Locate the line that contains "(FUNCTION_IS_EXTERNAL fd0 = true". Print it and each following line through the end of the listing, verbatim, and nothing more.

<<<<

(* ===== verification/Relocate.v ===== *)
(** * Relocations (compute_relocations_of_module of monitor/src/monitor_load.c) *)

From S2P Require Import Prelude CSem Wire MonitorData LoadSections.
From Stdlib Require Import Strings.Byte.

(** [strcmp(p, q) == 0] *)
Definition strcmp_eq (p q : cptr (list byte)) : res bool :=
  a ← deref p; b ← deref q; Val (bool_decide (a = b)).

(** [!FUNCTION_IS_EXTERNAL(g) && strcmp(f.name, g.name) == 0] *)
Definition defines (f g : function_data) : res bool :=
  tst (negb (FUNCTION_IS_EXTERNAL g)) &&&& strcmp_eq (name f) (name g).

(** The inner loop over the functions of [mkdata]: [n] iterations left, from
    [l]; the function found, if any. *)
Fixpoint search_functions (n : nat) (l : Z) (fd : function_data) (mkdata : module_data) :
    res (option Z) :=
  match n with
  | O => Val None
  | S n =>
      fl ← function_at mkdata l;
      found ← defines fd fl;
      if (found : bool) then Val (Some l) else search_functions n (l + 1) fd mkdata
  end.

(** The loop over the modules, from [k = n - 1] down to 0. *)
Fixpoint search_modules (n : nat) (mid : Z) (fd : function_data) (data : monitor_data) :
    res (option (Z * Z)) :=
  match n with
  | O => Val None
  | S n =>
      let k := Z.of_nat n in
      mkdata ← module_at data k;
      found ← (if decide (mid ≠ k)
               then search_functions (Z.to_nat (nb_functions mkdata)) 0 fd mkdata
               else Val None);
      match found with
      | Some l => Val (Some (k, l))
      | None => search_modules n mid fd data
      end
  end.

(** The loop over the functions of the module, [n] iterations left, from [j]. *)
Fixpoint relocation_loop (n : nat) (j : Z) (mid : Z) (unresolved_is_fatal : bool)
    (data : monitor_data) (midata : module_data) : res (Z * module_data) :=
  match n with
  | O => Val (0, midata)
  | S n =>
      fd ← function_at midata j;
      if FUNCTION_IS_EXTERNAL fd then
        let k := s32 (nb_modules data - 1) in
        found ← search_modules (Z.to_nat (k + 1)) mid fd data;
        match found with
        | Some (k, l) =>
            rs ← deref (relocations midata);
            rs ← arr_set rs j (MODULE_FUNCTION k l);
            relocation_loop n (j + 1) mid unresolved_is_fatal data
              (set_relocations (Live rs) midata)
        | None =>
            if unresolved_is_fatal then Val (1, midata)
            else relocation_loop n (j + 1) mid unresolved_is_fatal data midata
        end
      else relocation_loop n (j + 1) mid unresolved_is_fatal data midata
  end.

(** [data->modules[m] = md] *)
Definition put_module (data : monitor_data) (m : Z) (md : module_data) : res monitor_data :=
  ms ← deref (modules data); ms ← arr_set ms m md; Val (MonitorData (nb_modules data) (Live ms)).

(** [mid] is a [module_id], 16 bits wide. *)
Definition compute_relocations_of_module (data : monitor_data) (mid : Z)
    (unresolved_is_fatal : bool) : res (Z * monitor_data) :=
  let mid := u16 mid in
  midata ← module_at data mid;
  '(err, midata) ← relocation_loop (Z.to_nat (nb_functions midata)) 0 mid unresolved_is_fatal
                     data midata;
  data ← put_module data mid midata;
  Val (err, data).

(** The modules searched: all of them. *)
Definition search (data : monitor_data) (mid : Z) (fd : function_data) : res (option (Z * Z)) :=
  search_modules (Z.to_nat (s32 (nb_modules data - 1) + 1)) mid fd data.

(** [data->modules[m].relocations[j]] *)
Definition reloc_at (md : module_data) (j : Z) : res Z := rs ← deref (relocations md); arr_get rs j.

(** ** What the relocation of a function is *)

(** Function [l] of module [k] is a definition of the external function [fd]
    of module [mid]. *)
Definition definer (data : monitor_data) (mid : Z) (fd : function_data) (k l : Z) : Prop :=
  k ≠ mid ∧ ∃ mk g s, module_at data k = Val mk ∧ 0 <= l < nb_functions mk ∧
    function_at mk l = Val g ∧ FUNCTION_IS_EXTERNAL g = false ∧
    name fd = Live s ∧ name g = Live s.

(** It is the first one of the last module loaded that has one. *)
Definition best_definer (data : monitor_data) (mid : Z) (fd : function_data) (n k l : Z) : Prop :=
  0 <= k < n ∧ definer data mid fd k l ∧
  (∀ l', l' < l → ¬ definer data mid fd k l') ∧
  (∀ k' l', k < k' < n → ¬ definer data mid fd k' l').

(** Two modules that differ at most by their relocations. *)
Definition same_code (md md' : module_data) : Prop :=
  nb_functions md' = nb_functions md ∧ nb_entrypoint_inits md' = nb_entrypoint_inits md ∧
  nb_entrypoint_finis md' = nb_entrypoint_finis md ∧ call_graph md' = call_graph md ∧
  functions md' = functions md.

(** What the loop leaves in the relocation of the external function [fd],
    number [i]. *)
Definition relocated (fatal : bool) (data : monitor_data) (mid : Z) (fd : function_data)
    (i : Z) (md md' : module_data) : Prop :=
  ∃ found, search data mid fd = Val found ∧
    match found with
    | Some (k, l) => reloc_at md' i = Val (MODULE_FUNCTION k l)
    | None => fatal = false ∧ reloc_at md' i = reloc_at md i
    end.

(** ** Search *)

(** Two results of one computation are equal. *)
Ltac same_res :=
  repeat match goal with
  | H1 : ?m = Val ?x, H2 : ?m = Val ?y |- _ =>
      first [constr_eq x y; clear H2 | rewrite H1 in H2; injection H2 as H2; try subst]
  end.

Lemma defines_true f g :
  defines f g = Val true ↔
  FUNCTION_IS_EXTERNAL g = false ∧ ∃ s, name f = Live s ∧ name g = Live s.
Proof.
  unfold defines, strcmp_eq. rewrite res_and_true. cbn. rewrite (inj_iff Val), negb_true_iff.
  apply and_iff_compat_l. destruct (name f) as [|s|], (name g) as [|s'|]; cbn; try naive_solver.
  rewrite (inj_iff Val), bool_decide_eq_true. naive_solver.
Qed.

Lemma defines_false f g :
  defines f g = Val false → ¬ (FUNCTION_IS_EXTERNAL g = false ∧ ∃ s, name f = Live s ∧ name g = Live s).
Proof. rewrite <- defines_true. by intros ->. Qed.

Lemma search_functions_Some n : ∀ l0 fd mk l,
  search_functions n l0 fd mk = Val (Some l) → 0 <= l0 →
  l0 <= l < l0 + Z.of_nat n ∧ (∃ g, function_at mk l = Val g ∧ defines fd g = Val true) ∧
  ∀ l', l0 <= l' < l → ∃ g, function_at mk l' = Val g ∧ defines fd g = Val false.
Proof.
  induction n as [|n IH]; intros l0 fd mk l H Hl0; cbn [search_functions] in H; inv_res; [done|].
  destruct a0; inv_res.
  - split; [lia|]. split; [by exists a|]. lia.
  - apply IH in H as (Hr & Hg & Hmin); [|lia]. split; [lia|]. split; [done|].
    intros l' Hl'. destruct (decide (l' = l0)) as [->|]; [by exists a|]. apply Hmin. lia.
Qed.

Lemma search_functions_None n : ∀ l0 fd mk,
  search_functions n l0 fd mk = Val None →
  ∀ l', l0 <= l' < l0 + Z.of_nat n → ∃ g, function_at mk l' = Val g ∧ defines fd g = Val false.
Proof.
  induction n as [|n IH]; intros l0 fd mk H l' Hl'; cbn [search_functions] in H; [lia|]. inv_res.
  destruct a0; inv_res; [done|].
  destruct (decide (l' = l0)) as [->|]; [by exists a|]. eapply IH; [done|lia].
Qed.

(** A definer is a function the search stops at. *)
Lemma definer_defines data mid fd k l mk g :
  definer data mid fd k l → module_at data k = Val mk → function_at mk l = Val g →
  defines fd g = Val true.
Proof.
  intros (_ & mk' & g' & s & Hk & _ & Hl & Hx & Hf & Hg) Hk' Hl'. same_res.
  apply defines_true. split; [done|]. by exists s.
Qed.

Lemma search_modules_Some n : ∀ mid fd data k l,
  search_modules n mid fd data = Val (Some (k, l)) → best_definer data mid fd (Z.of_nat n) k l.
Proof.
  induction n as [|n IH]; intros mid fd data k l H; cbn [search_modules] in H; [done|]. inv_res.
  assert (Hnone : a0 = None → ∀ l', ¬ definer data mid fd (Z.of_nat n) l').
  { intros -> l' Hd. case_decide as Hmid; [|by destruct Hd].
    destruct Hd as (Hne & Hd'). assert (Hd := conj Hne Hd'). destruct Hd' as (mk & g & s & Hk & Hl & Hg & _).
    same_res. destruct (search_functions_None _ _ _ _ E0 l' ltac:(lia)) as (g' & Hg' & Hf).
    assert (g' = g) by congruence. subst g'.
    by rewrite (definer_defines _ _ _ _ _ _ _ Hd E Hg) in Hf. }
  destruct a0 as [l0|]; inv_res.
  - case_decide as Hmid; [|done].
    apply search_functions_Some in E0 as (Hr & (g & Hg & Hd) & Hmin); [|lia].
    apply defines_true in Hd as (Hx & s & Hs & Hs').
    assert (0 <= l < nb_functions a) by lia.
    split; [lia|]. split; [split; [done|]; by exists a, g, s|]. split; [|lia].
    intros l' Hl' Hd. assert (Hl0 : 0 <= l') by (destruct Hd as (_ & ? & ? & ? & _ & ? & _); lia).
    destruct (Hmin l' ltac:(lia)) as (g' & Hg' & Hf).
    by rewrite (definer_defines _ _ _ _ _ _ _ Hd E Hg') in Hf.
  - apply IH in H as (Hk & Hd & Hfirst & Hlast). split; [lia|]. split; [done|]. split; [done|].
    intros k' l' Hk'. destruct (decide (k' = Z.of_nat n)) as [->|]; [by apply Hnone|].
    apply Hlast. lia.
Qed.

Lemma search_modules_None n : ∀ mid fd data,
  search_modules n mid fd data = Val None →
  ∀ k l, 0 <= k < Z.of_nat n → ¬ definer data mid fd k l.
Proof.
  induction n as [|n IH]; intros mid fd data H k l Hk Hd; cbn [search_modules] in H; [lia|].
  inv_res. destruct a0 as [l0|]; inv_res; [done|].
  destruct (decide (k = Z.of_nat n)) as [->|]; [|eapply IH; [done| |done]; lia].
  assert (Hd0 := Hd). destruct Hd as (Hne & mk & g & s & Hk' & Hl & Hg & _).
  rewrite decide_True in E0 by done. same_res.
  destruct (search_functions_None _ _ _ _ E0 l ltac:(lia)) as (g' & Hg' & Hf).
  assert (g' = g) by congruence. subst g'.
  by rewrite (definer_defines _ _ _ _ _ _ _ Hd0 E Hg) in Hf.
Qed.

(** ** The loop over the functions of a module *)

#[export] Instance same_code_preorder : PreOrder same_code.
Proof. split; [done|]. intros x y z (?&?&?&?&?) (?&?&?&?&?). unfold same_code. split_and!; congruence. Qed.

Lemma relocation_loop_spec n : ∀ j mid fatal data md err md',
  relocation_loop n j mid fatal data md = Val (err, md') → 0 <= j →
  same_code md md' ∧ (err = 0 ∨ err = 1) ∧
  (∀ i, ¬ (j <= i < j + Z.of_nat n) → 0 <= i → reloc_at md' i = reloc_at md i) ∧
  (err = 0 → ∀ i fd, j <= i < j + Z.of_nat n → function_at md i = Val fd →
     FUNCTION_IS_EXTERNAL fd = true → relocated fatal data mid fd i md md').
Proof.
  induction n as [|n IH]; intros j mid fatal data md err md' H Hj; cbn [relocation_loop] in H; inv_res.
  { split; [done|]. split; [by left|]. split; [done|]. lia. }
  rename a into fd0.
  (* the rest of the loop, from a module that agrees but at [j] *)
  assert (Hrest : ∀ md1, relocation_loop n (j + 1) mid fatal data md1 = Val (err, md') →
    same_code md md1 → (∀ i, i ≠ j → 0 <= i → reloc_at md1 i = reloc_at md i) →
    (FUNCTION_IS_EXTERNAL fd0 = true → ∃ found, search data mid fd0 = Val found ∧
       match found with Some (k, l) => reloc_at md1 j = Val (MODULE_FUNCTION k l)
                      | None => fatal = false ∧ reloc_at md1 j = reloc_at md j end) →
    same_code md md' ∧ (err = 0 ∨ err = 1) ∧
    (∀ i, ¬ (j <= i < j + Z.of_nat (S n)) → 0 <= i → reloc_at md' i = reloc_at md i) ∧
    (err = 0 → ∀ i fd, j <= i < j + Z.of_nat (S n) → function_at md i = Val fd →
       FUNCTION_IS_EXTERNAL fd = true → relocated fatal data mid fd i md md')).
  { intros md1 H1 Hs Ho Hx. apply IH in H1 as (Hs1 & He & Ho1 & Hin); [|lia].
    split; [by transitivity md1|]. split; [done|]. split.
    - intros i Hi Hi0. rewrite Ho1 by lia. apply Ho; lia.
    - intros He0 i fd Hi Hfd Hex. destruct (decide (i = j)) as [->|].
      + same_res. destruct (Hx Hex) as (found & Hf & Hr). exists found. split; [done|].
        rewrite Ho1 by lia. done.
      + destruct (Hin He0 i fd) as (found & Hf & Hr); [lia| |done|].
        * unfold function_at in *. by destruct Hs as (_ & _ & _ & _ & ->).
        * exists found. split; [done|]. rewrite Ho in Hr by lia. done. }
  destruct (FUNCTION_IS_EXTERNAL fd0) eqn:Hex; [|by apply (Hrest md H)].
  inv_res. destruct a as [[k l]|]; inv_res.
  - apply deref_Val in E1. apply (Hrest _ H); [done| |].
    + intros i Hne Hi. unfold reloc_at. cbn. rewrite E1. cbn.
      rewrite (arr_get_set _ _ _ _ _ E2) by done. by rewrite decide_False by done.
    + intros _. exists (Some (k, l)). split; [done|]. unfold reloc_at. cbn.
      rewrite (arr_get_set _ _ _ _ _ E2) by done. by rewrite decide_True.
  - destruct fatal; inv_res.
    + split; [done|]. split; [by right|]. by split.
    + apply (Hrest _ H); [done|done|]. intros _. by exists None.
Qed.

>>>>

Solved exercise:
    (FUNCTION_IS_EXTERNAL fd0 = true → ∃ found, search data mid fd0 = Val found ∧
       match found with Some (k, l) => reloc_at md1 j = Val (MODULE_FUNCTION k l)
                      | None => fatal = false ∧ reloc_at md1 j = reloc_at md j end) →
    same_code md md' ∧ (err = 0 ∨ err = 1) ∧
    (∀ i, ¬ (j <= i < j + Z.of_nat (S n)) → 0 <= i → reloc_at md' i = reloc_at md i) ∧
    (err = 0 → ∀ i fd, j <= i < j + Z.of_nat (S n) → function_at md i = Val fd →
       FUNCTION_IS_EXTERNAL fd = true → relocated fatal data mid fd i md md')).
  { intros md1 H1 Hs Ho Hx. apply IH in H1 as (Hs1 & He & Ho1 & Hin); [|lia].
    split; [by transitivity md1|]. split; [done|]. split.
    - intros i Hi Hi0. rewrite Ho1 by lia. apply Ho; lia.
    - intros He0 i fd Hi Hfd Hex. destruct (decide (i = j)) as [->|].
      + same_res. destruct (Hx Hex) as (found & Hf & Hr). exists found. split; [done|].
        rewrite Ho1 by lia. done.
      + destruct (Hin He0 i fd) as (found & Hf & Hr); [lia| |done|].
        * unfold function_at in *. by destruct Hs as (_ & _ & _ & _ & ->).
        * exists found. split; [done|]. rewrite Ho in Hr by lia. done. }
  destruct (FUNCTION_IS_EXTERNAL fd0) eqn:Hex; [|by apply (Hrest md H)].
  inv_res. destruct a as [[k l]|]; inv_res.
  - apply deref_Val in E1. apply (Hrest _ H); [done| |].
    + intros i Hne Hi. unfold reloc_at. cbn. rewrite E1. cbn.
      rewrite (arr_get_set _ _ _ _ _ E2) by done. by rewrite decide_False by done.
    + intros _. exists (Some (k, l)). split; [done|]. unfold reloc_at. cbn.
      rewrite (arr_get_set _ _ _ _ _ E2) by done. by rewrite decide_True.
  - destruct fatal; inv_res.
    + split; [done|]. split; [by right|]. by split.
    + apply (Hrest _ H); [done|done|]. intros _. by exists None.
Qed.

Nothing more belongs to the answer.